(** [c.isspace()]: TAB, LF, VT, FF, CR, FS, GS, RS, US, SPACE, NEL, NBSP. *)
Definition isspace (c : ascii) : bool :=
  let n := nat_of_ascii c in
  in_range 9 13 n || in_range 28 32 n || (n =? 133) || (n =? 160).

(** The line boundaries of [str.splitlines]:
    LF, VT, FF, CR, FS, GS, RS and NEL. *)
Definition is_linebreak (c : ascii) : bool :=
  let n := nat_of_ascii c in
  in_range 10 13 n || in_range 28 30 n || (n =? 133).

Definition is_CR (c : ascii) : bool := nat_of_ascii c =? 13.
Definition is_LF (c : ascii) : bool := nat_of_ascii c =? 10.

(** [s.lstrip()] *)
Fixpoint lstrip (s : string) : string :=
  match s with
  | EmptyString => EmptyString
  | String c s' => if isspace c then lstrip s' else s
  end.

Definition snoc (s : string) (c : ascii) : string :=
  String.append s (String c EmptyString).

Definition is_empty (s : string) : bool :=
  match s with EmptyString => true | _ => false end.

(** [s.split()] without arguments: the maximal runs of characters that
    are not white space.  [cur] is the token being read. *)
Fixpoint split_from (cur : string) (s : string) : list string :=
  match s with
  | EmptyString => if is_empty cur then [] else [cur]
  | String c s' =>
      if isspace c
      then (if is_empty cur then split_from EmptyString s'
            else cur :: split_from EmptyString s')
      else split_from (snoc cur c) s'
  end.

Definition split (s : string) : list string := split_from EmptyString s.

(** [s.splitlines()]: CR LF counts as one boundary and a final boundary
    does not open an empty last line.  [cur] is the line being read. *)
Fixpoint splitlines_from (cur : string) (s : string) : list string :=
  match s with
  | EmptyString => if is_empty cur then [] else [cur]
  | String c s' =>
      if is_linebreak c
      then cur ::
           match s' with
           | String d s'' =>
               if is_CR c && is_LF d
               then splitlines_from EmptyString s''
               else splitlines_from EmptyString s'
           | EmptyString => splitlines_from EmptyString s'
           end
      else splitlines_from (snoc cur c) s'
  end.

Definition splitlines (s : string) : list string :=
  splitlines_from EmptyString s.

(** [t.startswith(s)] *)
Fixpoint startswith (s t : string) : bool :=
  match s with
  | EmptyString => true
  | String a s' =>
      match t with
      | EmptyString => false
      | String b t' => Ascii.eqb a b && startswith s' t'
      end
  end.

(** [needle in hay] on strings: substring search. *)
Fixpoint contains (needle hay : string) : bool :=
  startswith needle hay ||
  match hay with
  | EmptyString => false
  | String _ hay' => contains needle hay'
  end.

End PyStr.

(** ** Python [bytes] *)

Definition bytes := list byte.

Fixpoint bytes_eqb (a b : bytes) : bool :=
  match a, b with
  | [], [] => true
  | x :: a', y :: b' => Byte.eqb x y && bytes_eqb a' b'
  | _, _ => false
  end.

(** ** Exceptions

    The script has two kinds of handler.  A bare [except:] catches every
    [BaseException]; [except Exception] lets [KeyboardInterrupt],
    [SystemExit] and [GeneratorExit] through. *)

Inductive exn : Type :=
| FileNotFoundError
| PermissionError
| OSError
| BadZipFile
| ValueError
| IndexError
| RuntimeError
| UnicodeDecodeError
| OtherException (name : string)
| KeyboardInterrupt
| SystemExit
| GeneratorExit.

(** [isinstance(e, Exception)] *)
Definition is_Exception (e : exn) : bool :=
  match e with
  | KeyboardInterrupt | SystemExit | GeneratorExit => false
  | _ => true
  end.

(** The outcome of a call: a value or a raised exception. *)
Inductive res (A : Type) : Type :=
| Ok (a : A)
| Raise (e : exn).
Arguments Ok {A} a.
Arguments Raise {A} e.

(** ** The collaborators *)

(** [subprocess.CompletedProcess] as returned by
    [subprocess.run(..., stdout=PIPE, stderr=PIPE, text=True)]. *)
Record CompletedProcess : Type := {
  returncode : nat;
  stdout : string;
  stderr : string
}.

(** An open [olefile.OleFileIO]. *)
Record OleFileIO : Type := {
  ole_exists : string -> res bool
}.

(** A [VBA_Parser] instance. *)
Record VBA_Parser : Type := {
  detect_macros : res bool;
  close : res unit
}.

(** The file object returned by [ZipFile.open(name)];
    [zread None] is [read()], [zread (Some n)] is [read(n)]. *)
Record ZipExtFile : Type := {
  zread : option nat -> res bytes
}.

(** An open [zipfile.ZipFile]. *)
Record ZipFile : Type := {
  namelist : list string;
  zopen : string -> res ZipExtFile
}.

(** Everything outside the script: the installed tools and libraries and
    the file system they look at.  The environment does not change while
    one scan runs, so a call made twice has the same outcome. *)
Record Env : Type := {
  subprocess_run : list string -> res CompletedProcess;
  olefile_MAGIC : bytes;
  olefile_isOleFile : string -> res bool;
  olefile_OleFileIO : string -> res OleFileIO;
  VBA_Parser_path : string -> res VBA_Parser;
  VBA_Parser_data : string -> bytes -> res VBA_Parser;
  zipfile_is_zipfile : string -> res bool;
  zipfile_ZipFile : string -> res ZipFile
}.

(** ** Observable events *)

(** Where a [VBA_Parser] got its input from. *)
Inductive parser_src : Type :=
| FromPath (path : string)
| FromData (filename : string).

Inductive log_msg : Type :=
| OleFileDetected (subfile : string)
| FailedToRead (subfile : string) (e : exn)
| ErrorOpeningZip (e : exn).

Inductive event : Type :=
| EvSubprocess (argv : list string)
| EvIsOleFile (path : string)
| EvOleFileIO (path : string)
| EvOleExists (path : string) (name : string)
| EvVBAParser (src : parser_src)
| EvDetectMacros (src : parser_src)
| EvParserClose (src : parser_src)
| EvIsZipfile (path : string)
| EvZipFile (path : string)
| EvZipClose (path : string)
| EvNamelist (path : string)
| EvZipOpen (subfile : string)
| EvZipRead (subfile : string) (n : option nat)
| EvLogDebug (msg : log_msg)
| EvPrint (line : string).

(** ** The monad of the script: a trace of events and an outcome *)

Definition M (A : Type) : Type := (list event * res A)%type.

Definition trace {A} (m : M A) : list event := fst m.
Definition result {A} (m : M A) : res A := snd m.

Definition ret {A} (a : A) : M A := ([], Ok a).

Definition bind {A B} (m : M A) (f : A -> M B) : M B :=
  match result m with
  | Ok a => (trace m ++ trace (f a), result (f a))
  | Raise e => (trace m, Raise e)
  end.

Declare Scope py_scope.
Delimit Scope py_scope with py.
Notation "x <- c1 ;; c2" := (bind c1 (fun x => c2))
  (at level 100, c1 at next level, right associativity) : py_scope.
Notation "c1 ;; c2" := (bind c1 (fun _ => c2))
  (at level 100, right associativity) : py_scope.
Open Scope py_scope.

(** A call into a collaborator: one event, then its outcome. *)
Definition call {A} (ev : event) (o : res A) : M A := ([ev], o).

(** An effect that cannot fail ([logging.debug], [print]). *)
Definition emit (ev : event) : M unit := ([ev], Ok tt).

(** A pure computation that may raise. *)
Definition lift {A} (o : res A) : M A := ([], o).

(** [try: m  except: h] *)
Definition try_except {A} (m : M A) (h : exn -> M A) : M A :=
  match result m with
  | Ok a => m
  | Raise e => (trace m ++ trace (h e), result (h e))
  end.

(** [try: m  except Exception as e: h] *)
Definition try_except_Exception {A} (m : M A) (h : exn -> M A) : M A :=
  match result m with
  | Ok a => m
  | Raise e =>
      if is_Exception e
      then (trace m ++ trace (h e), result (h e))
      else m
  end.

(** [try: m  finally: fin], for a [fin] that does not raise. *)
Definition finally {A} (m : M A) (fin : M unit) : M A :=
  (trace m ++ trace fin, result m).

(** [a or b] on booleans: [b] is evaluated only when [a] is false. *)
Definition py_or (a b : M bool) : M bool :=
  x <- a ;; if x then ret x else b.

(** ** The five strategies and [main], as in [OleMacroDetector.py] *)

(** [line.lstrip().split()[1]]: indexing raises [IndexError] out of range. *)
Definition getitem {A} (l : list A) (i : nat) : res A :=
  match nth_error l i with
  | Some x => Ok x
  | None => Raise IndexError
  end.

Definition keyword_hit (output : string) : bool :=
  PyStr.contains "macros" output
  || PyStr.contains "autoexec" output
  || PyStr.contains "vba" output.

(** [run_olevba_triage(path)] *)
Definition run_olevba_triage (env : Env) (path : string) : M bool :=
  try_except
    (result_ <- call (EvSubprocess ["olevba"; "-t"; path])
                     (subprocess_run env ["olevba"; "-t"; path]) ;;
     let output := PyStr.lower (stdout result_) in
     ret (keyword_hit output))
    (fun _ => ret false).

(** The generator expression handed to [any] in [run_oledump_check]:
    [any] stops at the first true element, an element that raises
    makes [any] raise. *)
Fixpoint any_marker (lines : list string) : res bool :=
  match lines with
  | [] => Ok false
  | line :: rest =>
      if 1 <? length (PyStr.split (PyStr.lstrip line))
      then match getitem (PyStr.split (PyStr.lstrip line)) 1 with
           | Ok tok =>
               if String.eqb (PyStr.lower tok) "m"
               then Ok true
               else any_marker rest
           | Raise e => Raise e
           end
      else any_marker rest
  end.

(** [run_oledump_check(path)] *)
Definition run_oledump_check (env : Env) (path : string) : M bool :=
  try_except_Exception
    (result_ <- call (EvSubprocess ["oledump.py"; path])
                     (subprocess_run env ["oledump.py"; path]) ;;
     lift (any_marker (PyStr.splitlines (stdout result_))))
    (fun _ => ret false).

(** [check_excel97_macros(path)].  The [try] block either returns a
    value ([Some]) or falls through to the final [return False]. *)
Definition check_excel97_macros (env : Env) (path : string) : M bool :=
  returned <-
    try_except
      (is_ole <- call (EvIsOleFile path) (olefile_isOleFile env path) ;;
       if (is_ole : bool) then
         ole <- call (EvOleFileIO path) (olefile_OleFileIO env path) ;;
         wb <- call (EvOleExists path "workbook") (ole_exists ole "workbook") ;;
         if (wb : bool) then
           vba <- call (EvOleExists path "_VBA_PROJECT_CUR")
                       (ole_exists ole "_VBA_PROJECT_CUR") ;;
           ret (Some vba)
         else ret (Some wb)
       else ret None)
      (fun _ => ret None) ;;
  match returned with
  | Some v => ret v
  | None => ret false
  end.

(** [run_vba_parser(path)] *)
Definition run_vba_parser (env : Env) (path : string) : M bool :=
  try_except
    (vbaparser <- call (EvVBAParser (FromPath path)) (VBA_Parser_path env path) ;;
     has_macros <- call (EvDetectMacros (FromPath path)) (detect_macros vbaparser) ;;
     call (EvParserClose (FromPath path)) (close vbaparser) ;;
     ret has_macros)
    (fun _ => ret false).

(** The body of the inner [try] of [scan_zip_for_macros] for one entry:
    [Some true] is the [return True], [None] means the loop goes on. *)
Definition scan_subfile (env : Env) (z : ZipFile) (subfile : string)
  : M (option bool) :=
  f <- call (EvZipOpen subfile) (zopen z subfile) ;;
  magic <- call (EvZipRead subfile (Some (length (olefile_MAGIC env))))
                (zread f (Some (length (olefile_MAGIC env)))) ;;
  if bytes_eqb magic (olefile_MAGIC env) then
    emit (EvLogDebug (OleFileDetected subfile)) ;;
    f' <- call (EvZipOpen subfile) (zopen z subfile) ;;
    ole_data <- call (EvZipRead subfile None) (zread f' None) ;;
    vbaparser <- call (EvVBAParser (FromData subfile))
                      (VBA_Parser_data env subfile ole_data) ;;
    has_macros <- call (EvDetectMacros (FromData subfile))
                       (detect_macros vbaparser) ;;
    call (EvParserClose (FromData subfile)) (close vbaparser) ;;
    if (has_macros : bool) then ret (Some true) else ret None
  else ret None.

(** [for subfile in z.namelist(): try: ... except Exception as e: ... continue] *)
Fixpoint for_subfiles (env : Env) (z : ZipFile) (names : list string)
  : M (option bool) :=
  match names with
  | [] => ret None
  | subfile :: rest =>
      returned <-
        try_except_Exception
          (scan_subfile env z subfile)
          (fun e => emit (EvLogDebug (FailedToRead subfile e)) ;; ret None) ;;
      match returned with
      | Some v => ret (Some v)
      | None => for_subfiles env z rest
      end
  end.

(** [with zipfile.ZipFile(path) as z: body]: the archive is closed when
    the block is left, by [return], by an exception or at its end. *)
Definition with_ZipFile {A} (env : Env) (path : string)
  (body : ZipFile -> M A) : M A :=
  z <- call (EvZipFile path) (zipfile_ZipFile env path) ;;
  finally (body z) (emit (EvZipClose path)).

(** [scan_zip_for_macros(path)] *)
Definition scan_zip_for_macros (env : Env) (path : string) : M bool :=
  is_zip <- call (EvIsZipfile path) (zipfile_is_zipfile env path) ;;
  if negb is_zip then ret false
  else
    returned <-
      try_except_Exception
        (with_ZipFile env path (fun z =>
           names <- call (EvNamelist path) (Ok (namelist z)) ;;
           for_subfiles env z names))
        (fun e => emit (EvLogDebug (ErrorOpeningZip e)) ;; ret None) ;;
    match returned with
    | Some v => ret v
    | None => ret false
    end.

══════════════════════════════

What to produce:
Give back the entries above exactly as they are, from their first line through the line that contains "EmptyString => splitlines_from EmptyString s'", both included, with nothing else.

Answer section:
(** [c.isspace()]: TAB, LF, VT, FF, CR, FS, GS, RS, US, SPACE, NEL, NBSP. *)
Definition isspace (c : ascii) : bool :=
  let n := nat_of_ascii c in
  in_range 9 13 n || in_range 28 32 n || (n =? 133) || (n =? 160).

(** The line boundaries of [str.splitlines]:
    LF, VT, FF, CR, FS, GS, RS and NEL. *)
Definition is_linebreak (c : ascii) : bool :=
  let n := nat_of_ascii c in
  in_range 10 13 n || in_range 28 30 n || (n =? 133).

Definition is_CR (c : ascii) : bool := nat_of_ascii c =? 13.
Definition is_LF (c : ascii) : bool := nat_of_ascii c =? 10.

(** [s.lstrip()] *)
Fixpoint lstrip (s : string) : string :=
  match s with
  | EmptyString => EmptyString
  | String c s' => if isspace c then lstrip s' else s
  end.

Definition snoc (s : string) (c : ascii) : string :=
  String.append s (String c EmptyString).

Definition is_empty (s : string) : bool :=
  match s with EmptyString => true | _ => false end.

(** [s.split()] without arguments: the maximal runs of characters that
    are not white space.  [cur] is the token being read. *)
Fixpoint split_from (cur : string) (s : string) : list string :=
  match s with
  | EmptyString => if is_empty cur then [] else [cur]
  | String c s' =>
      if isspace c
      then (if is_empty cur then split_from EmptyString s'
            else cur :: split_from EmptyString s')
      else split_from (snoc cur c) s'
  end.

Definition split (s : string) : list string := split_from EmptyString s.

(** [s.splitlines()]: CR LF counts as one boundary and a final boundary
    does not open an empty last line.  [cur] is the line being read. *)
Fixpoint splitlines_from (cur : string) (s : string) : list string :=
  match s with
  | EmptyString => if is_empty cur then [] else [cur]
  | String c s' =>
      if is_linebreak c
      then cur ::
           match s' with
           | String d s'' =>
               if is_CR c && is_LF d
               then splitlines_from EmptyString s''
               else splitlines_from EmptyString s'
           | EmptyString => splitlines_from EmptyString s'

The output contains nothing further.